Connect with us


There will soon be a “substantially better” and bigger addition to one of the biggest AI training databases in the world



There will soon be a substantially better and bigger addition to one of the biggest AI training databases in the world

Huge corpora of AI training data have been referred to as “the backbone of large language models.” But in 2023, amid a growing outcry over the ethical and legal implications of the datasets that trained the most well-known LLMs, such as OpenAI’s GPT-4 and Meta’s Llama, EleutherAI—the company that produced one of the largest of these datasets in the world—became a target.
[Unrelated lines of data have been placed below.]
(* ===== verification/Data.v ===== *)
(** * Data: request bodies and their peek buffer
    (core/lib/src/data/data.rs, peekable.rs)

    The reader underneath is the list of what its reads will yield: a chunk of
    bytes, or an I/O error ([None]); at the end of the list it yields no
    bytes, which is the end of the stream.  [Vec::reserve] gives exactly the
    capacity asked for, the least it may give.  The transforms attached to a
    [Data] act when it is opened, as [DataStream] models. *)

From S2P Require Import Prelude.

(** [struct Peekable<N, R>]. *)
Record Peekable := Peekable_with {
  buffer : str;
  capacity : nat;
  complete : bool;
  reader : list (option str);
}.

(** [Data] is a [Peekable<512, _>]. *)
Abbreviation Data := Peekable.
Definition PEEK : nat := 512.

(** [Peekable::new], [Peekable::with_buffer]; [Data::from], [Data::local]. *)
Definition peekable_new (reader : list (option str)) : Peekable := Peekable_with [] 0 false reader.
Definition with_buffer (buffer : str) (complete : bool) (reader : list (option str)) : Peekable :=
  Peekable_with buffer (length buffer) complete reader.
Definition data_local (data : str) : Data := with_buffer data true [].

(** The loop of [Peekable::peek]. *)
Fixpoint peek_loop (to_read : nat) (buffer : str) (capacity : nat) (reader : list (option str))
  : Peekable :=
  if (length buffer <? to_read)%nat then
    match reader with
    | [] => Peekable_with buffer capacity (length buffer <? capacity)%nat reader
    | Some [] :: _ => Peekable_with buffer capacity (length buffer <? capacity)%nat reader
    | Some chunk :: reader =>
      let buffer := buffer ++ chunk in
      peek_loop to_read buffer (Nat.max capacity (length buffer)) reader
    | None :: reader => Peekable_with buffer capacity false reader
    end
  else Peekable_with buffer capacity false reader.

(** [Peekable::peek]: the buffer, and the stream after. *)
Definition peek (num : nat) (self : Peekable) : str * Peekable :=
  if complete self then (buffer self, self)
  else
    let to_read := Nat.min PEEK num in
    if (to_read <=? length (buffer self))%nat then (buffer self, self)
    else
      let capacity := if (capacity self =? 0)%nat then PEEK else capacity self in
      let self := peek_loop to_read (buffer self) capacity (reader self) in
      (buffer self, self).

(** [Data::peek_complete]. *)
Definition peek_complete (self : Data) : bool := complete self.

(** All the bytes of a stream: those buffered and those to come. *)
Definition content (self : Peekable) : str := buffer self ++ concat (omap id (reader self)).

(** A stream as [Data] has it: the reader never yields an empty chunk, and a
    stream known to be complete has nothing left to read. *)
Definition peekable_wf (self : Peekable) : Prop :=
  Forall (λ c, c ≠ Some []) (reader self) ∧ (complete self = true → reader self = []).

Lemma peek_loop_spec to_read buf cap rd :
  Forall (λ c, c ≠ Some []) rd →
  let self := peek_loop to_read buf cap rd in
  content self = buf ++ concat (omap id rd) ∧ peekable_wf self ∧
  (∃ more, buffer self = buf ++ more) ∧
  (None ∉ rd → (to_read ≤ length (buffer self))%nat ∨ reader self = []).
Proof.
  intros Hrd. revert buf cap. induction Hrd as [|c rd Hc Hrd IH]; intros buf cap; simpl.
  - destruct (length buf <? to_read)%nat;
      (split_and!; [done|by split; [constructor|]|exists []; by rewrite app_nil_r|by right]).
  - destruct (Nat.ltb_spec (length buf) to_read) as [Hlt|Hge].
    + destruct c as [[|d chunk]|]; [done| |].
      * destruct (IH (buf ++ d :: chunk) (Nat.max cap (length (buf ++ d :: chunk))))
          as (Hcont & Hwf & [more Hmore] & Hlen).
        split_and!; [|done| |].
        -- rewrite Hcont, <-app_assoc. done.
        -- exists ((d :: chunk) ++ more). by rewrite Hmore, <-app_assoc.
        -- intros Hn. apply Hlen. set_solver.
      * split_and!; [done|by split|exists []; by rewrite app_nil_r|]. intros Hn. by destruct Hn; left.
    + split_and!; [done|by split; [constructor|]|exists []; by rewrite app_nil_r|by left].
Qed.

Lemma peek_facts (num : nat) (self : Peekable) :
  peekable_wf self →
  let '(bytes, self') := peek num self in
  content self' = content self ∧ peekable_wf self' ∧ bytes = buffer self' ∧
  (∃ rest, content self = bytes ++ rest) ∧
  (complete self' = true → bytes = content self) ∧
  (None ∉ reader self →
     (Nat.min (Nat.min PEEK num) (length (content self)) ≤ length bytes)%nat).
Proof.
  intros Hself. pose proof (proj1 Hself) as Hrd. unfold peek.
  assert (∀ p : Peekable, peekable_wf p → ∃ rest, content p = buffer p ++ rest) as Hpre
    by (intros p _; unfold content; eauto).
  assert (∀ p, peekable_wf p → complete p = true → buffer p = content p) as Hall.
  { intros p [_ Hp] Hcp. unfold content. rewrite (Hp Hcp). simpl. by rewrite app_nil_r. }
  destruct (complete self) eqn:Ec.
  { split_and!; [done|done|done|by apply Hpre|intros _; by apply Hall|].
    intros _. rewrite <-(Hall self) by done. lia. }
  destruct (Nat.leb_spec (Nat.min PEEK num) (length (buffer self))).
  { split_and!; [done|done|done|by apply Hpre|by rewrite Ec|lia]. }
  set (cap := if (capacity self =? 0)%nat then _ else _).
  destruct (peek_loop_spec (Nat.min PEEK num) (buffer self) cap (reader self) Hrd)
    as (Hcont & Hwf & _ & Hlen).
  set (self' := peek_loop _ _ _ _) in *.
  assert (content self' = content self) as Heq by done.
  split_and!; [done|done|done|rewrite <-Heq; by apply Hpre|rewrite <-Heq; by apply Hall|].
  intros Hn. destruct (Hlen Hn) as [Hl|Hr]; [lia|].
  rewrite <-Heq. unfold content. rewrite Hr. simpl. rewrite app_nil_r. lia.
Qed.

(** Peeking loses and reorders nothing: the bytes returned are a prefix of
    the stream, which afterwards has the same bytes; a stream reported as
    complete has been returned whole; and unless a read fails, at least the
    number of bytes asked for, up to 512, is returned when there are that
    many. *)
Theorem peek_spec (num : nat) (self : Peekable) :
  peekable_wf self →
  let '(bytes, self') := peek num self in
  content self' = content self ∧ peekable_wf self' ∧ bytes = buffer self' ∧
  (∃ rest, content self = bytes ++ rest) ∧
  (complete self' = true → bytes = content self) ∧
  (None ∉ reader self →
     (Nat.min (Nat.min PEEK num) (length (content self)) ≤ length bytes)%nat).
Proof. apply peek_facts. Qed.

(** Peeking at a body that arrives in two chunks. *)
Example peek_witness :
  peekable_wf (Peekable_with [] 0 false [Some (#"ab"); Some (#"cd")]) ∧
  content (peek 3 (Peekable_with [] 0 false [Some (#"ab"); Some (#"cd")])).2 = #"abcd".
Proof.
  assert (peekable_wf (Peekable_with [] 0 false [Some (#"ab"); Some (#"cd")])) as Hw
    by (split; [repeat constructor; discriminate|done]).
  split; [done|].
  pose proof (peek_spec 3 (Peekable_with [] 0 false [Some (#"ab"); Some (#"cd")]) Hw) as Hp.
  destruct (peek 3 _) as [bytes self']. destruct Hp as (Hc & _). cbn [snd]. by rewrite Hc; vm_compute.
Defined.
(* ===== verification/Transforms.v ===== *)
(** * Transforms: reading a body through the transforms attached to it

    [Data::chain_transform] (core/lib/src/data/data.rs) attaches transforms of
    any kind (transform.rs), which [DataStream] applies as the body is read.
    Here a transform may drop bytes, add some, hold bytes back until the end and
    let its reader wait.  It is described by the function from inputs to outputs
    that it computes; chains of transforms compute the composition.  A poll that
    is pending because a transform kept everything has woken its reader, so a
    reader is one that polls again. *)

From S2P Require Import Prelude Crates Status Outcome Data Limits Streams DataStream.

(** ** Kinds of transforms *)

(** [Box<dyn Transform>]: transforms of two types. *)
#[export] Instance dyn_transform {T U} `{Transform T} `{Transform U} : Transform (T + U) := {
  transform room fresh self :=
    match self with
    | inl t => prod_map id inl (transform room fresh t)
    | inr t => prod_map id inr (transform room fresh t)
    end;
  poll_finish room self :=
    match self with
    | inl t => prod_map id inl (poll_finish room t)
    | inr t => prod_map id inr (poll_finish room t)
    end;
}.

(** [chain_inspect], [chain_inplace_map] and [chain_try_inplace_map], of
    closures [FnMut] with the state they capture; [boxed] is [Box::pin]. *)
Section closures.
Context {C T : Type}.

Definition chain_inspect (boxed : Inspect C → T) (f : str → C → C) (c : C) (self : TransformedData (T := T))
  : TransformedData (T := T) := chain_transform (boxed (Inspect_with f c)) self.

Definition chain_try_inplace_map (boxed : InPlaceMap C → T) (f : nat → str → C → option str * C) (c : C)
    (self : TransformedData (T := T)) : TransformedData (T := T) :=
  chain_transform (boxed (InPlaceMap_with f c)) self.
The Pile is an 825 GB open-sourced diverse text corpora.

One of the numerous cases centered on generative AI last year involved EleutherAI, a grassroots nonprofit research group that started as a loosely organized Discord collective in 2020 and aimed to comprehend how OpenAI’s new GPT-3 functioned. In October, a lawsuit was launched by former governor of Arkansas Mike Huckabee and other authors, claiming that their books were taken without permission and added to Books3, a contentious dataset that was a part of the Pile project and featured over 180,000 titles.

However, EleutherAI is now updating the Pile dataset in partnership with other institutions, such as the University of Toronto and the Allen Institute for AI, in addition to independent researchers, and isn’t even close to finishing their dataset work. The new Pile dataset won’t be finalized for a few months, according to Stella Biderman, an executive director of EleutherAI and lead scientist and mathematician at Booz Allen Hamilton, and Aviya Skowron, head of policy and ethics at EleutherAI, in a joint interview with VentureBeat.

It is anticipated that the new Pile will be “substantially better” and larger

According to Biderman, the upcoming LLM training dataset is anticipated to surpass the previous one in size and quality, making it “substantially better.”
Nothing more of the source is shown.